We developed techniques for clustering of failures. Failure-clustering techniques attempt to categorize failing test cases according to the bugs that caused them. Test cases are clustered by utilizing their execution profiles (gathered from instrumented versions of the code) as a means to encode the behavior of those executions. Such techniques can offer suggestions for duplicate submissions of bug reports.
We developed a fault-localization technique that utilized correlation-based heuristics. The technique and tool was called Tarantula. Tarantula uses the pass/fail statuses of test cases and the events that occurred during execution of each test case to offer the developer recommendations of what may be the faults that are causing test-case failures. The intuition of the approach is to find correlations between execution events and test-case outcomes --- those events that correlate most highly with failure are suggested as places to begin investigation.
Test suites often need to adapt to the software that it is intended to test. The core software changes and grows, and as such, its test suite also needs to change and grow.
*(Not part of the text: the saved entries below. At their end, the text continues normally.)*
(* ===== verification/Validate.v ===== *)
(** * The consistency check accepts a sound volume

    [validate_volume], which every mount runs, never refuses contents that hold a
    filesystem: it fails only when the device does. *)

From Stdlib Require Import ZArith Lia.
From stdpp Require Import base list numbers option gmap.
From S2P Require Import Prelude NullfsBytes NullfsPhase3 NullfsSuperblock NullfsRecord NullfsInode.
From S2P Require Import NullfsDirectory NullfsAllocation BlockDevice Journal JournalDisk JournalSteps.
From S2P Require Import JournalRecovery JournalProps Volume Mutation Mount Extents VolumeReads Session.
From S2P Require Import MutationSteps Atomicity Layout Ownership Mounted FileWrite Truncate Namespace.
From S2P Require Import DirectoryViews NamespaceSteps Create Remove Rename Orphans Reclaim.

Open Scope Z_scope.

(** Every number up to the size of the tables has a slot. *)
Lemma located (gs : list group) n : 1 ≤ n ≤ Z.of_nat (length gs) * 256 → ∃ d i, inode_location_in gs n = Ok (d, i).
Proof.
  intros Hn. unfold inode_location_in, PHASE2_INODES_PER_GROUP. rewrite (proj2 (Z.eqb_neq n 0)) by lia. cbn [err_if]. rewrite bind_Ok.
  assert (is_Some (gs !! Z.to_nat ((n - 1) / 256))) as [d ->]; [|by eexists _, _].
  apply lookup_lt_is_Some. assert ((n - 1) / 256 < Z.of_nat (length gs)) by (apply Z.div_lt_upper_bound; lia). lia.
Qed.
(** ** What a mount finds *)

Lemma stands_head mc h b : stands torn sb mc h → b < Superblock.filesystem_state_block sb → mc b = h b.
Proof using Hvol.
  pose proof (vg_geometry _ _ Hvol) as Hg. intros Hst Hb. assert (kept sb b) as Hk by (apply content_kept; [done|by right]).
  destruct Hst as [c slot _ _ _ Hh|g slot id ups st _ _ Hu _ _ Hh]; [by apply Hh|]. rewrite <- (Hh b Hk). unfold after_image.
  destruct (List.find _ ups) as [u|] eqn:Ef; [|done]. exfalso. apply find_some in Ef as [Hin%list_elem_of_In Ht].
  unfold Transaction.targets in Ht. bool_simpl. apply (up_home _ _ _ Hu), is_home_bounds in Hin; [|done].
  rewrite (SuperblockCodec.geo_state _ Hg) in Hb. change PHASE3_FILESYSTEM_STATE_BLOCK with 19 in Hb. lia.
Qed.

Lemma descriptors_phase2 x : descriptors_hold sb gs x → Superblock.phase2_enabled sb = true.
Proof using.
  intros (table & Hd & _). unfold AllocationGroupTable.decode in Hd. cbv zeta in Hd.
  repeat match goal with H : _ ≫= _ = Ok _ |- _ => apply bind_Ok_iff in H as (? & ? & H) end.
  match goal with H : AllocationGroupTable.validate _ _ = Ok _ |- _ => rename H into Ev end.
  unfold AllocationGroupTable.validate in Ev. cbv zeta in Ev. apply bind_unit_Ok in Ev as [Hv%err_if_Ok_iff _].
  by destruct (Superblock.phase2_enabled sb).
Qed.

Lemma discover_spec (d : D) mc h : settled d mc → stands torn sb mc h → head_holds sb gs h →
  block_size d = BLOCK_SIZE → Superblock.capacity_blocks sb ≤ block_count d → block_count d * 4096 ≤ u64_max →
  wp (discover_mount_metadata RuntimeReadWrite) (λ r d', d' = d ∧ r = (sb, gs)) (λ e d', d' = d ∧ device_error e) d.
Proof using Hvol.
  intros Hset Hst [Ht Hv (p & b & Hp & Hb & Hf) (H17 & Hres & Hcnt) Hd] Hbs Hcap Hmul.
  assert (∀ q, 0 ≤ q → wp (device_read (D := D) q) (λ x d', d' = d ∧ x = mc q) (λ e d', d' = d ∧ device_error e) d) as Hread.
  { intros q Hq. apply wp_zoom. eapply wp_mono; [by apply bd_read; [apply Hset|]|cbv beta|cbv beta].
    - intros x d' (-> & -> & _). by rewrite (h_now _ _ _ Hset).
    - intros e d' ->. split; [done|by eexists]. }
  assert (∀ q, q < 19 → mc q = h q) as Hhead.
  { intros q Hq. apply stands_head; [done|]. by rewrite (SuperblockCodec.geo_state _ (vg_geometry _ _ Hvol)). }
  assert (Superblock.capacity_blocks sb ≤ block_count d * BLOCK_SIZE_U64 / BLOCK_SIZE_U64) as Hn by (rewrite Z.div_mul; [done|discriminate]).
  assert (checked_mul u64_max (block_count d) BLOCK_SIZE_U64 = Some (block_count d * BLOCK_SIZE_U64)) as Hc.
  { unfold checked_mul. change BLOCK_SIZE_U64 with 4096. by rewrite (proj2 (Z.leb_le _ _) Hmul). }
  unfold discover_mount_metadata. do 2 wp_step. rewrite Hbs, Nat.eqb_refl. cbn [negb err_if]. wp_step. wp_step. wp_step. wp_step.
  rewrite Hc. cbn [ok_or]. wp_steps.
  eapply wp_mono; [by apply Hread|cbv beta|done]. intros x d' [-> ->]. wp_steps.
  eapply wp_mono; [by apply Hread|cbv beta|done]. intros x d' [-> ->]. rewrite !Hhead, (Hp _ Hn), (Hb _ Hn), Hf by done. wp_steps; bool_simpl.
  - exfalso. pose proof (descriptors_phase2 _ Hd). congruence.
  - exfalso. pose proof (vg_phase3 _ _ Hvol). congruence.
  - rewrite Hres. change (range 0 1) with [0]. cbn [for_fold]. wp_step. rewrite H17, Z.add_0_r. wp_step.
    eapply wp_mono; [by apply Hread|cbv beta|done]. intros x d' [-> ->]. rewrite Hhead by done. destruct Hd as (table & Hdec & Hgs).
    rewrite Hdec. cbn [map_err]. wp_steps; bool_simpl; rewrite app_nil_l, Hgs in *; [congruence|done].
Qed.

(** ** Opening the volume *)

Lemma ready_survives (s : fs) m st T E l : groups s = gs → ready sb s m st → contents_ok sb gs T E m st →
  orphans T (FilesystemState.orphan_head st) l → survives sb gs (device s).
Proof using.
  intros Hgs Hr Hok Hl. pose proof (rd_writable _ _ _ _ Hr) as Hw. apply (stands_for_survives sb gs _ [m]).
  - split; [apply Hw|]. intros mc Hc. exists m. split; [by apply list_elem_of_singleton|].
    destruct (idle_old sb (torn := torn) _ _ _ m (wr_idle _ _ _ _ Hw)) as [_ Hold]. by destruct (Hold mc Hc).
  - intros h ->%list_elem_of_singleton. split; [rewrite <- Hgs; apply Hr|].
    exists T, E, st. split; [apply (id_decode _ _ _ _ (wr_idle _ _ _ _ Hw))|]. split; [done|by exists l].
Qed.

Lemma always_survives (d : D) h : always_stands sb (torn := torn) d h → holds_filesystem sb gs h → survives sb gs d.
Proof using.
  intros [Hok Hst] Hh. apply (stands_for_survives sb gs d [h]).
  - split; [done|]. intros mc Hc. exists h. split; [by apply list_elem_of_singleton|by apply Hst].
  - by intros h' ->%list_elem_of_singleton.
Qed.

(** Both superblocks carry the mark [y]. *)
Definition marked (y : VolumeState) (m : disk) : Prop :=
  Superblock.encode (with_state y sb) = Ok (m SUPERBLOCK_BLOCK) ∧
  Superblock.encode (with_state y sb) = Ok (m PHASE3_BACKUP_SUPERBLOCK_BLOCK).
(* ===== verification/ImageBuilder.v ===== *)
(** * Building a NullFS image

    Models the image builder of nullfs-testkit/src/lib.rs, which mkfs-nullfs and
    nullfs-image use: the pending tree of directories and files, and the
    allocation of their blocks and the writing of the volume in [finish].  Names
    and labels are byte strings. *)

From Stdlib Require Import ZArith Lia.
From stdpp Require Import base list numbers option.
From S2P Require Import Prelude NullfsBytes NullfsPhase3 NullfsSuperblock NullfsRecord NullfsInode.
From S2P Require Import NullfsDirectory NullfsAllocation BlockDevice.

Open Scope Z_scope.

Module BuildError.
Inductive t :=
| Device (e : BlockDeviceError.t)
| Format (e : FormatError.t)
| DeviceTooSmall
| TooManyGroups
| TooManyInodes
| TooManyExtents
| NoSpace
| InvalidParent
| DuplicateName
| InvalidSparseSegment
| ArithmeticOverflow.
End BuildError.

Record PendingDirectoryEntry := {
  pde_name : list Z;
  pde_inode : Z;
}.

Inductive PendingContent :=
| PendingDirectory (entries : list PendingDirectoryEntry)
| PendingFile (segments : list (Z * list Z)).

Record PendingNode := {
  pn_inode : Inode.t;
  pn_content : PendingContent;
}.
(* ===== verification/DemoVolume.v ===== *)
(** * A concrete volume

    A memory device of 300 blocks, formatted with an empty root directory.  Nothing
    fails on it, so the filesystem that the theorems speak of exists. *)

From Stdlib Require Import ZArith Lia.
From stdpp Require Import base list numbers option gmap.
From S2P Require Import Prelude NullfsBytes NullfsPhase3 NullfsSuperblock NullfsRecord NullfsInode.
From S2P Require Import NullfsDirectory NullfsAllocation BlockDevice Journal JournalDisk JournalSteps.
From S2P Require Import JournalRecovery JournalProps Volume Mutation Mount Extents VolumeReads Session.
From S2P Require Import MutationSteps Atomicity Layout Ownership Mounted FileWrite Namespace DirectoryViews.
From S2P Require Import NamespaceSteps Orphans Reclaim Validate Lifecycle Remount.
From S2P Require Import ImageBuilder ImagePlan ImageVolume ImageWrites ImageContents ImageNodes ImageTree ImageBitmaps ImageMetadata.
From S2P Require Import Format Lifetime Durability.

Open Scope Z_scope.

Notation memory := MemoryBlockDevice.t.

Definition demo_device : memory := MemoryBlockDevice.mk BLOCK_SIZE 300 (zeros (300 * BLOCK_SIZE)).
Definition demo_uuid : list Z := replicate 16 7.
Definition demo_sb : Superblock.t := Eval vm_compute in
  match Superblock.format_phase3 (FormatOptions.new (300 * 4096) demo_uuid []) with
  | Ok s => s | _ => Superblock.mk 0 0 Clean Features.default [] [] 0 0 0 0 0 0 0 0 0 0 0 0 end.
Definition demo_gs : list group := Eval vm_compute in
  match Builder.plan_groups demo_sb 1 0 with Ok gs => gs | _ => [] end.
Definition demo_builder : ImageBuilder memory :=
  Build_ImageBuilder _ demo_device demo_sb demo_gs (AllocationGroupDescriptor.first_data_block <$> demo_gs) [Builder.root_node].

Lemma demo_new : Builder.new demo_device demo_uuid [] = Ok demo_builder.
Proof.
  unfold Builder.new. change (block_size demo_device) with BLOCK_SIZE. rewrite Nat.eqb_refl. cbn [negb err_if]. rewrite bind_Ok.
  change (checked_mul u64_max (block_count demo_device) BLOCK_SIZE_U64) with (Some (300 * 4096)). cbn [ok_or]. rewrite bind_Ok.
  assert (Superblock.format_phase3 (FormatOptions.new (300 * 4096) demo_uuid []) = Ok demo_sb) as -> by (vm_compute; reflexivity).
  cbn [map_err]. rewrite bind_Ok. cbv zeta.
  assert (Builder.plan_groups demo_sb (Z.to_nat (Superblock.allocation_group_count demo_sb)) 0 = Ok demo_gs) as -> by (vm_compute; reflexivity).
  done.
Qed.

Definition sized (d : memory) : Prop := memory_ok d ∧ MemoryBlockDevice.count d = 300.

Lemma demo_sized : sized demo_device.
Proof.
  split; [|done]. split; [done|]. cbn [demo_device MemoryBlockDevice.count MemoryBlockDevice.bytes]. split.
  - rewrite length_zeros, Nat2Z.inj_mul, BLOCK_SIZE_Z. done.
  - apply zeros_ok.
Qed.

Lemma demo_ok : builder_ok (torn := λ _, False) demo_builder.
Proof.
  eapply (new_spec demo_device demo_uuid [] demo_builder); [apply demo_sized|done|done|repeat constructor; done|constructor|done|apply demo_new].
Qed.

(** ** Nothing fails *)

Section reliable.
Notation builder := (ImageBuilder memory).

(** The device has been written. *)
Definition rewritten (b b' : builder) : Prop := ∃ d, b' = Builder.set_device d b ∧ sized d.

Lemma rewritten_trans b1 b2 b3 : rewritten b1 b2 → rewritten b2 b3 → rewritten b1 b3.
Proof using. intros (d & -> & _) (d' & -> & ?). by exists d'. Qed.

Lemma rewritten_sized b b' : rewritten b b' → sized (ib_device b').
Proof using. by intros (d & -> & ?). Qed.

Lemma write_fine (b : builder) p x : sized (ib_device b) → 0 ≤ p < 300 → is_block x → bytes_ok x →
  wp (Builder.on_device (write_blocks p x)) (λ _ b', rewritten b b') (λ _ _, False) b.
Proof using.
  intros [Hok Hc] Hp Hx Hbx. unfold Builder.on_device. apply wp_zoom. cbn [write_blocks MemoryBlockDevice.memory_device].
  pose proof Hok as (Hs & Hl & Hb). unfold MemoryBlockDevice.write. wp_steps.
  assert (checked_block_range (MemoryBlockDevice.size (ib_device b)) (MemoryBlockDevice.count (ib_device b)) p (length x) = Ok (p * 4096, p * 4096 + 4096)) as ->.
  { rewrite Hs, Hc, Hx. unfold checked_block_range. pose proof BLOCK_SIZE_Z as HZ. rewrite Nat.Div0.mod_same, Nat.div_same by lia.
    rewrite (proj2 (Nat.eqb_neq BLOCK_SIZE 0)) by lia. cbn [negb Nat.eqb err_if]. rewrite !bind_Ok. cbv zeta.
    rewrite HZ. change (Z.of_nat 1) with 1. change u64_max with 18446744073709551615.
    rewrite (proj2 (checked_add_Some _ p 1 (p + 1))) by lia. cbn [ok_or]. rewrite bind_Ok, (proj2 (Z.ltb_ge _ _)) by lia. cbn [err_if]. rewrite bind_Ok.
    rewrite (proj2 (checked_mul_Some _ p 4096 (p * 4096))) by lia. cbn [ok_or]. rewrite bind_Ok.
    by rewrite (proj2 (checked_add_Some _ (p * 4096) 4096 (p * 4096 + 4096))) by lia. }
  wp_steps. cbn [fst]. eexists. split; [done|]. split; [|done]. split; [done|]. cbn. rewrite Hc in *. split.
  - apply length_put_block; [done|lia|done].
  - by apply put_bytes_ok.
Qed.

Lemma each_fine {A} (l : list A) (c : A → M builder BuildError.t unit) b : sized (ib_device b) →
  (∀ a b', a ∈ l → rewritten b b' → wp (c a) (λ _ b2, rewritten b' b2) (λ _ _, False) b') →
  wp (for_each l c) (λ _ b', rewritten b b') (λ _ _, False) b.
Proof using.
  intros Hs Hc. apply (wp_for_each l c (λ _ b', rewritten b b')); [by exists (ib_device b); destruct b| |done].
  intros prior a b' [rest ->] Hb. eapply wp_mono; [apply (Hc a b'); [apply elem_of_app; left; apply elem_of_app; right; by apply list_elem_of_singleton|done]|cbv beta|done].
  intros _ b2 H2. by eapply rewritten_trans.
Qed.

Lemma zeros_fine (b : builder) p : sized (ib_device b) → 0 ≤ p < 300 →
  wp (Builder.on_device (write_blocks p (zeros BLOCK_SIZE))) (λ _ b', rewritten b b') (λ _ _, False) b.
Proof using. intros Hs Hp. apply write_fine; [done|done|apply length_zeros|apply zeros_ok]. Qed.

(** The root after its block is allocated. *)
Definition demo_root : PendingNode := Eval vm_compute in
  {| pn_inode := Builder.set_extents (<[0%nat := Extent.mk 0 168 1 0]> (Inode.extents (pn_inode Builder.root_node)))
       (Builder.set_allocation 1 1 (Builder.set_listing 4096 0 (pn_inode Builder.root_node)));
     pn_content := PendingDirectory [] |}.
Definition allocated (d : memory) : builder := Build_ImageBuilder _ d demo_sb demo_gs [169] [demo_root].

Lemma format_fine {A} (o : outcome FormatError.t A) a (Q : A → builder → Prop) R b : o = Ok a → Q a b → wp (Builder.on_format o) Q R b.
Proof using. intros -> HQ. unfold Builder.on_format. wp_steps. done. Qed.

Lemma encoded_fine {A} (enc : A → outcome FormatError.t (list Z)) dec typed {HB : BlockCodec enc dec typed} (b : builder) p a x :
  sized (ib_device b) → 0 ≤ p < 300 → typed a → enc a = Ok x →
  wp (x ← Builder.on_format (enc a); Builder.on_device (write_blocks p x)) (λ _ b', rewritten b b') (λ _ _, False) b.
Proof using.
  intros Hs Hp Ht He. unfold Builder.on_format. rewrite He. cbn [map_err]. wp_steps.
  apply write_fine; [done|done|by eapply encode_block|by eapply encode_ok].
Qed.

Lemma listing_fine b : sized (ib_device b) → wp (Builder.write_listing 1 168 [] 0) (λ _ b', rewritten b b') (λ _ _, False) b.
Proof using.
  intros Hs. unfold Builder.write_listing. wp_step. eapply format_fine; [reflexivity|].
  rewrite drop_nil, take_nil. cbn [length seq zip zip_with for_fold]. wp_step. wp_step.
  set (dir := DirectoryBlock.mk 1 0 _).
  assert (DirectoryBlock.typed dir) as Ht.
  { split; [done|done|apply length_replicate|apply Forall_replicate, default_entry_typed]. }
  apply (encoded_fine _ _ _ (HB := DirectoryCodec.directory_codec) b (168 + 0) dir (DirectoryCodec.directory_image dir)); [done|done|done|].
  apply (DirectoryCodec.directory_encode_eq _ Ht). split; [vm_compute; reflexivity|done].
Qed.

Lemma root_valid : Inode.validate (pn_inode demo_root) = Ok ().
Proof using. vm_compute. reflexivity. Qed.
However, the test suites can often grow so large as to be unmaintainable. We have developed techniques to assist in the maintenance of these test suites, specifically in allowing for test-suite reduction (while preserving coverage adequacy) and test-suite prioritization.
One method of facilitating developers to understand the complex inner nature of software that we have employed is the use of information visualization. Software is often so complex that even the developers who initially created it cannot understand all of the possible runtime behaviors that it can exhibit --- specifically, all of the bugs that it may contain. In order to present large code bases with innumerable characteristics and relationships of its components (e.g., instructions, variables, values, and timings) we have developed a number of novel visualizations of software.
To enable much of our research to enable program understanding, software quality, and maintenance, we utilize and develop analyses of program code. These analyses model the flows of information through the logic of programs and systems. With these analysis models enable automated techniques to assist development and maintenance tasks.